[DATA FOR REVIEW — start]
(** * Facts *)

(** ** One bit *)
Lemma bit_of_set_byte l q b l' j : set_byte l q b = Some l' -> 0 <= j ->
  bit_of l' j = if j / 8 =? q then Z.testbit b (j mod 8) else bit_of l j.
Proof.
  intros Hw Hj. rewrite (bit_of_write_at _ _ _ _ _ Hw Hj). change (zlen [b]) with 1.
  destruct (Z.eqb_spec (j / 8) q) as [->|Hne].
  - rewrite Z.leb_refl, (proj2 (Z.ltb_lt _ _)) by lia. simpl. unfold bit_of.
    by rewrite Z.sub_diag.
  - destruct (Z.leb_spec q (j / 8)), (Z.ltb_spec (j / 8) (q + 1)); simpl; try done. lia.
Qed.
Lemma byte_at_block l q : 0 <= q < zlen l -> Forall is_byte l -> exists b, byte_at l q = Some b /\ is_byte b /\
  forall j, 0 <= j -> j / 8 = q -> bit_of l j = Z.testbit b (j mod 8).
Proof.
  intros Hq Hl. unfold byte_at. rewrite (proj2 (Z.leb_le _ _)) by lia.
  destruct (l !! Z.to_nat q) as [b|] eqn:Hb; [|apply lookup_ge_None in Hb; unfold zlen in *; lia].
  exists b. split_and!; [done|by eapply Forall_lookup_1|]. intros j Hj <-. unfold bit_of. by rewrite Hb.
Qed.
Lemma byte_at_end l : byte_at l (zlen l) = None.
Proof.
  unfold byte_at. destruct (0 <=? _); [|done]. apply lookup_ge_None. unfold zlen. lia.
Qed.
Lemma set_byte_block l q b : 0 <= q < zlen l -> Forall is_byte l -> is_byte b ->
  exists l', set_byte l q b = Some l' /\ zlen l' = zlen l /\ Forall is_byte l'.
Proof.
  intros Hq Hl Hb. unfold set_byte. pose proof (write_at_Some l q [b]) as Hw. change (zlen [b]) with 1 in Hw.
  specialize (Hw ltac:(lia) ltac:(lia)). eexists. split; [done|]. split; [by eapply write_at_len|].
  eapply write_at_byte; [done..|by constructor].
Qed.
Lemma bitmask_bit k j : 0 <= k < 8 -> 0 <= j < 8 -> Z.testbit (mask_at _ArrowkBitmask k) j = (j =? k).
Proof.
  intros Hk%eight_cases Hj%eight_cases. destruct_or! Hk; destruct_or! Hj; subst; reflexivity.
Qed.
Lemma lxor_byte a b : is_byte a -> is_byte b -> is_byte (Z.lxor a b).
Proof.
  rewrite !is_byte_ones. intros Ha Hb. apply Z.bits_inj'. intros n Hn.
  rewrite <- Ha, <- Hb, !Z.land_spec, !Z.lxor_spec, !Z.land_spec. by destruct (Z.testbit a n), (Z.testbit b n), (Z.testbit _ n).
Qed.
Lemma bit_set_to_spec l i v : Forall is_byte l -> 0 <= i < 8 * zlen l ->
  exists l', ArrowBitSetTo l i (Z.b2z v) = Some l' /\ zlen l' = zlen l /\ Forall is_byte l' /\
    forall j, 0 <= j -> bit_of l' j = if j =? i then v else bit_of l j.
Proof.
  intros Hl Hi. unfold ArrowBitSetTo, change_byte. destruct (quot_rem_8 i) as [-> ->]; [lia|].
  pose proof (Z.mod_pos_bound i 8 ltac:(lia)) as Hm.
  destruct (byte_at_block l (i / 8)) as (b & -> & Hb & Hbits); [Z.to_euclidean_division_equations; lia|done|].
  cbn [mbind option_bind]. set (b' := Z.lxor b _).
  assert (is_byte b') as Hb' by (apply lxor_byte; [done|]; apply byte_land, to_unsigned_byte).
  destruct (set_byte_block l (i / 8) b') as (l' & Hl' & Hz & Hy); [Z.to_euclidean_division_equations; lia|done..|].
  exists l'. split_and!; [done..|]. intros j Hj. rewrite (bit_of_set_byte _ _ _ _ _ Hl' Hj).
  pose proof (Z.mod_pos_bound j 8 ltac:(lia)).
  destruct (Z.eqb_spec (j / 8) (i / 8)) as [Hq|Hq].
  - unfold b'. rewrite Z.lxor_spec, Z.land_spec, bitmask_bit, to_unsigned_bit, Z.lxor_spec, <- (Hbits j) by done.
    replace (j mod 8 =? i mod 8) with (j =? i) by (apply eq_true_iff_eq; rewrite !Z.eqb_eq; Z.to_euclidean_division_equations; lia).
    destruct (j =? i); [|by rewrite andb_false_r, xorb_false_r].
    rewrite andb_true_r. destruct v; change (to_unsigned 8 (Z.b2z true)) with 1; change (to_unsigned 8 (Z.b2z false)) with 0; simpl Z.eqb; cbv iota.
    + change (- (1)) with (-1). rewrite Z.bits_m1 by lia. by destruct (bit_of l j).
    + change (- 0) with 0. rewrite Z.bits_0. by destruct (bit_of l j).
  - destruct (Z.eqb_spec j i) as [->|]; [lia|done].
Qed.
[DATA FOR REVIEW — finish]
[DATA FOR REVIEW — start]
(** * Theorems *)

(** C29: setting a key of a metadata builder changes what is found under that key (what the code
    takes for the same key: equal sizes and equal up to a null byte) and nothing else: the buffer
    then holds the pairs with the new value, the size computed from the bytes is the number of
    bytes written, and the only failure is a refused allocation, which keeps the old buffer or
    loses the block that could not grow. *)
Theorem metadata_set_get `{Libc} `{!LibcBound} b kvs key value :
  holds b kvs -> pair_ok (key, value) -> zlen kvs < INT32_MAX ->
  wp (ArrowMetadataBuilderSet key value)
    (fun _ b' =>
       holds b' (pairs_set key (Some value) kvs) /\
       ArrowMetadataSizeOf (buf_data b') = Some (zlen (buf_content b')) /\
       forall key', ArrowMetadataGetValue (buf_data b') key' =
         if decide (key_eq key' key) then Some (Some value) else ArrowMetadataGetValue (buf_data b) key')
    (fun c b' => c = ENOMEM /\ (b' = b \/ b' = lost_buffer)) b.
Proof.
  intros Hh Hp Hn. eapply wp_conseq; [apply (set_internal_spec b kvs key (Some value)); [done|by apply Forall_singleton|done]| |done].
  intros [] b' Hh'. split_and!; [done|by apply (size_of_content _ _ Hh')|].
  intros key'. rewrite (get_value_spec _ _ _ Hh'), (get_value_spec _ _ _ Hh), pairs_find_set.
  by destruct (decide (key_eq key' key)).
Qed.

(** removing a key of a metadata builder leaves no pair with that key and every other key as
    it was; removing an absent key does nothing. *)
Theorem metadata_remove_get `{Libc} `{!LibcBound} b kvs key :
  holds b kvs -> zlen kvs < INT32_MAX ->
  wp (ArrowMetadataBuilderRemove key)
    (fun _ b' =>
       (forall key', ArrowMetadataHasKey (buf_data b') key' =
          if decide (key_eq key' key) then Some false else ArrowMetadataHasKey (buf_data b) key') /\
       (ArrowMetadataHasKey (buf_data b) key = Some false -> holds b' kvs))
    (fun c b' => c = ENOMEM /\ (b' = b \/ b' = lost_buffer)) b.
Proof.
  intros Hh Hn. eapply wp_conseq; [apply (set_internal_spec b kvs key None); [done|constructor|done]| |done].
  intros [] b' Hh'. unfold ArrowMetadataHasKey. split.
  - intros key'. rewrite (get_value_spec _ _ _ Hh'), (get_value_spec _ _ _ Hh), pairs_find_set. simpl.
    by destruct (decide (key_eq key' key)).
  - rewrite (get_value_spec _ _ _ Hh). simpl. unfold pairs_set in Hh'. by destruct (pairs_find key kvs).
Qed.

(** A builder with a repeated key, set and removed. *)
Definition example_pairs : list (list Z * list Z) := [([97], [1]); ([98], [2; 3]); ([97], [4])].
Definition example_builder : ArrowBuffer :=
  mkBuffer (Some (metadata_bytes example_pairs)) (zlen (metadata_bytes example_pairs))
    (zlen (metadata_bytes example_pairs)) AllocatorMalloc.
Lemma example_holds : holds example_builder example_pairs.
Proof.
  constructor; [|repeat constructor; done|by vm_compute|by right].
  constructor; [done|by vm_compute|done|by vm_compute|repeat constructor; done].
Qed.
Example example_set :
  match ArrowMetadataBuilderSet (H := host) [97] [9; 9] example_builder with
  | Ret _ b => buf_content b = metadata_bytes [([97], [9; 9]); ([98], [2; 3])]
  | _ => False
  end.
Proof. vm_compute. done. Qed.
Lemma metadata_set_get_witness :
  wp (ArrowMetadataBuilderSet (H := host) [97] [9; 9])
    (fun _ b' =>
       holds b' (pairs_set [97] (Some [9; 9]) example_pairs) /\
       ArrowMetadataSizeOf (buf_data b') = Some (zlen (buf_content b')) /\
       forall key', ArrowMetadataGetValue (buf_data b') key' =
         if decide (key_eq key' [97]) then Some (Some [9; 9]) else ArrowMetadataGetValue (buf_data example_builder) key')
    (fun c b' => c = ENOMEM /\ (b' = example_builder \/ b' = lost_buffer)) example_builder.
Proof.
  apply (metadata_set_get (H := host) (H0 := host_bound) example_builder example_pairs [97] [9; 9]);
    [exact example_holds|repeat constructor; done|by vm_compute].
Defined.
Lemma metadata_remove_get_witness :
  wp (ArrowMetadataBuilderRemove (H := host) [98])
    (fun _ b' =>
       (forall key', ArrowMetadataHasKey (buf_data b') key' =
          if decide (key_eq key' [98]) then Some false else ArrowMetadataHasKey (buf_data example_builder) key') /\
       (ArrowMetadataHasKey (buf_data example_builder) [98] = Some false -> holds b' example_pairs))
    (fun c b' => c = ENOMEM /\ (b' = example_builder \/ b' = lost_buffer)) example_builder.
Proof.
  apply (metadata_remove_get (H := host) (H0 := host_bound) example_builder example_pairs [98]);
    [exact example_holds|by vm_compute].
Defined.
[DATA FOR REVIEW — finish]
Write out only the lines that run from the line containing "Lemma bit_set_to_spec l" through the line containing "rewrite andb_true_r. destruct", both included, exactly as they appear above.

■ RESPONSE ■
Lemma bit_set_to_spec l i v : Forall is_byte l -> 0 <= i < 8 * zlen l ->
  exists l', ArrowBitSetTo l i (Z.b2z v) = Some l' /\ zlen l' = zlen l /\ Forall is_byte l' /\
    forall j, 0 <= j -> bit_of l' j = if j =? i then v else bit_of l j.
Proof.
  intros Hl Hi. unfold ArrowBitSetTo, change_byte. destruct (quot_rem_8 i) as [-> ->]; [lia|].
  pose proof (Z.mod_pos_bound i 8 ltac:(lia)) as Hm.
  destruct (byte_at_block l (i / 8)) as (b & -> & Hb & Hbits); [Z.to_euclidean_division_equations; lia|done|].
  cbn [mbind option_bind]. set (b' := Z.lxor b _).
  assert (is_byte b') as Hb' by (apply lxor_byte; [done|]; apply byte_land, to_unsigned_byte).
  destruct (set_byte_block l (i / 8) b') as (l' & Hl' & Hz & Hy); [Z.to_euclidean_division_equations; lia|done..|].
  exists l'. split_and!; [done..|]. intros j Hj. rewrite (bit_of_set_byte _ _ _ _ _ Hl' Hj).
  pose proof (Z.mod_pos_bound j 8 ltac:(lia)).
  destruct (Z.eqb_spec (j / 8) (i / 8)) as [Hq|Hq].
  - unfold b'. rewrite Z.lxor_spec, Z.land_spec, bitmask_bit, to_unsigned_bit, Z.lxor_spec, <- (Hbits j) by done.
    replace (j mod 8 =? i mod 8) with (j =? i) by (apply eq_true_iff_eq; rewrite !Z.eqb_eq; Z.to_euclidean_division_equations; lia).
    destruct (j =? i); [|by rewrite andb_false_r, xorb_false_r].
    rewrite andb_true_r. destruct v; change (to_unsigned 8 (Z.b2z true)) with 1; change (to_unsigned 8 (Z.b2z false)) with 0; simpl Z.eqb; cbv iota.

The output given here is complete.